** Material supplied follows **
(** * OpenTelemetry operator: admission webhook and workload compilers

    A shallow embedding of

      - [apis/v1alpha1/opampbridge_webhook.go]  (the OpAMPBridge webhook),
      - [internal/manifests/targetallocator/deployment.go],
      - the collector [DaemonSet] builder,

    together with the properties the design document states about them.
    The functions these call and that are not among the sources are either
    taken as parameters (the [Env] classes) or, where a property rests on
    what they return, modelled from the design document; the bridge
    [Deployment], of which only the tests are there, is modelled from the
    document and the tests.

    Conventions.  A Go [string] is a byte string, i.e. a Rocq [string]; a Go
    [map[string]string] that may be [nil] is an [option (gmap string string)];
    a pointer that may be [nil] is an [option]; a slice is a [list] ([nil] is
    the empty list); an [int32] is a [Z].  A call to a logger appends one
    entry to an explicit log that is threaded through the code by a writer
    monad. *)

From Stdlib Require Import ZArith Ascii Lia.
From stdpp Require Import base option list strings gmap fin_maps.

Local Open Scope Z_scope.

(** ** Go values *)

(** [map[string]string]: [None] is the nil map. *)
Abbreviation GoMap := (option (gmap string string)).

(** The entries of a map; the nil map has none. *)
Definition entries (m : GoMap) : gmap string string := default ∅ m.

(** [m[k]]: reading a missing key (or a nil map) gives the zero value. *)
Definition index (m : GoMap) (k : string) : string := default "" (entries m !! k).

(** [m[k] = v] on a map that is not nil. *)
Definition assign (m : GoMap) (k v : string) : GoMap := Some (<[k := v]> (entries m)).

(** An argument of a [fmt] verb. *)
Inductive fmtArg :=
| ArgString (s : string)
| ArgStrings (l : list string)
| ArgInt (z : Z).

(** [fmt.Errorf(format, args...)], kept unrendered: the format string and the
    arguments it was given. *)
Record error := Errorf { format : string; args : list fmtArg }.

(** One call of [Info] on a logger: the logger's name, the message and the
    key/value pairs. *)
Record LogEntry := Info { logger : string; msg : string; keysAndValues : list (string * string) }.

(** A computation that writes to the log. *)
Definition Logged (A : Type) : Type := list LogEntry * A.

Definition written {A} (m : Logged A) : list LogEntry := fst m.
Definition result {A} (m : Logged A) : A := snd m.

#[export] Instance Logged_ret : MRet Logged := λ A x, ([], x).
#[export] Instance Logged_bind : MBind Logged :=
  λ A B f m, (fst m ++ fst (f (snd m)), snd (f (snd m))).

Definition logInfo (l m : string) (kv : list (string * string)) : Logged unit :=
  ([Info l m kv], tt).

(** [s] occurs in [t] ([strings.Contains(t, s)]). *)
Fixpoint Contains (t s : string) : bool :=
  String.prefix s t ||
  match t with
  | EmptyString => false
  | String _ t' => Contains t' s
  end.

(** ** [strings.TrimSpace] of the Go standard library *)
Module Strings.

Definition code (a : ascii) : N := N_of_ascii a.

(** The ASCII white space of [asciiSpace]: tab, line feed, vertical tab,
    form feed, carriage return and space. *)
Definition asciiSpace (a : ascii) : bool :=
  let c := code a in
  ((9 <=? c) && (c <=? 13) || (c =? 32))%N.

(** The two-byte UTF-8 encodings of white space: U+0085 and U+00A0. *)
Definition space2 (a b : ascii) : bool :=
  ((code a =? 194) && ((code b =? 133) || (code b =? 160)))%N.

(** The three-byte UTF-8 encodings of white space: U+1680, U+2000 to
    U+200A, U+2028, U+2029, U+202F, U+205F and U+3000. *)
Definition space3 (a b c : ascii) : bool :=
  let x := code a in let y := code b in let z := code c in
  ((x =? 225) && (y =? 154) && (z =? 128)
   || (x =? 226) && (y =? 128)
      && ((128 <=? z) && (z <=? 138) || (z =? 168) || (z =? 169) || (z =? 175))
   || (x =? 226) && (y =? 129) && (z =? 159)
   || (x =? 227) && (y =? 128) && (z =? 128))%N.

(** [TrimLeftFunc(s, unicode.IsSpace)]: drop leading runes that are white
    space.  A byte that starts no white-space rune stops the scan. *)
Fixpoint TrimLeft (s : string) : string :=
  match s with
  | EmptyString => s
  | String a s1 =>
      if asciiSpace a then TrimLeft s1 else
      match s1 with
      | EmptyString => s
      | String b s2 =>
          if space2 a b then TrimLeft s2 else
          match s2 with
          | EmptyString => s
          | String c s3 => if space3 a b c then TrimLeft s3 else s
          end
      end
  end.

(** The same scan over the reversed string, for the trailing runes: the
    bytes of a rune come last byte first. *)
Fixpoint TrimLeftRev (s : string) : string :=
  match s with
  | EmptyString => s
  | String a s1 =>
      if asciiSpace a then TrimLeftRev s1 else
      match s1 with
      | EmptyString => s
      | String b s2 =>
          if space2 b a then TrimLeftRev s2 else
          match s2 with
          | EmptyString => s
          | String c s3 => if space3 c b a then TrimLeftRev s3 else s
          end
      end
  end.

Definition TrimRight (s : string) : string := String.rev (TrimLeftRev (String.rev s)).

Definition TrimSpace (s : string) : string := TrimRight (TrimLeft s).

End Strings.

(** ** [k8s.io/apimachinery/pkg/util/validation]

    The two checks of the library that [validateCRDSpec] calls, as the
    library defines them: a port name has at most 15 characters, all of
    [-a-z0-9], a letter among them, no two hyphens in a row and no hyphen
    at either end; a port number lies between 1 and 65535. *)
Module Validation.

Definition isLower (a : ascii) : bool :=
  let c := N_of_ascii a in ((97 <=? c) && (c <=? 122))%N.
Definition isDigit (a : ascii) : bool :=
  let c := N_of_ascii a in ((48 <=? c) && (c <=? 57))%N.
Definition isHyphen (a : ascii) : bool := (N_of_ascii a =? 45)%N.

Fixpoint allChars (p : ascii -> bool) (s : string) : bool :=
  match s with
  | EmptyString => true
  | String a s' => p a && allChars p s'
  end.

Fixpoint someChar (p : ascii -> bool) (s : string) : bool :=
  match s with
  | EmptyString => false
  | String a s' => p a || someChar p s'
  end.

Definition firstIs (p : ascii -> bool) (s : string) : bool :=
  match s with
  | EmptyString => false
  | String a _ => p a
  end.

(** [^[-a-z0-9]+$] *)
Definition portNameCharset (s : string) : bool :=
  negb (String.eqb s "") && allChars (fun a => isHyphen a || isLower a || isDigit a) s.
** End of Material supplied **
▸ Your assignment: From the entries above, copy each line that holds "return".

▸ Problem solution:
    what they return, modelled from the design document; the bridge
    form feed, carriage return and space. *)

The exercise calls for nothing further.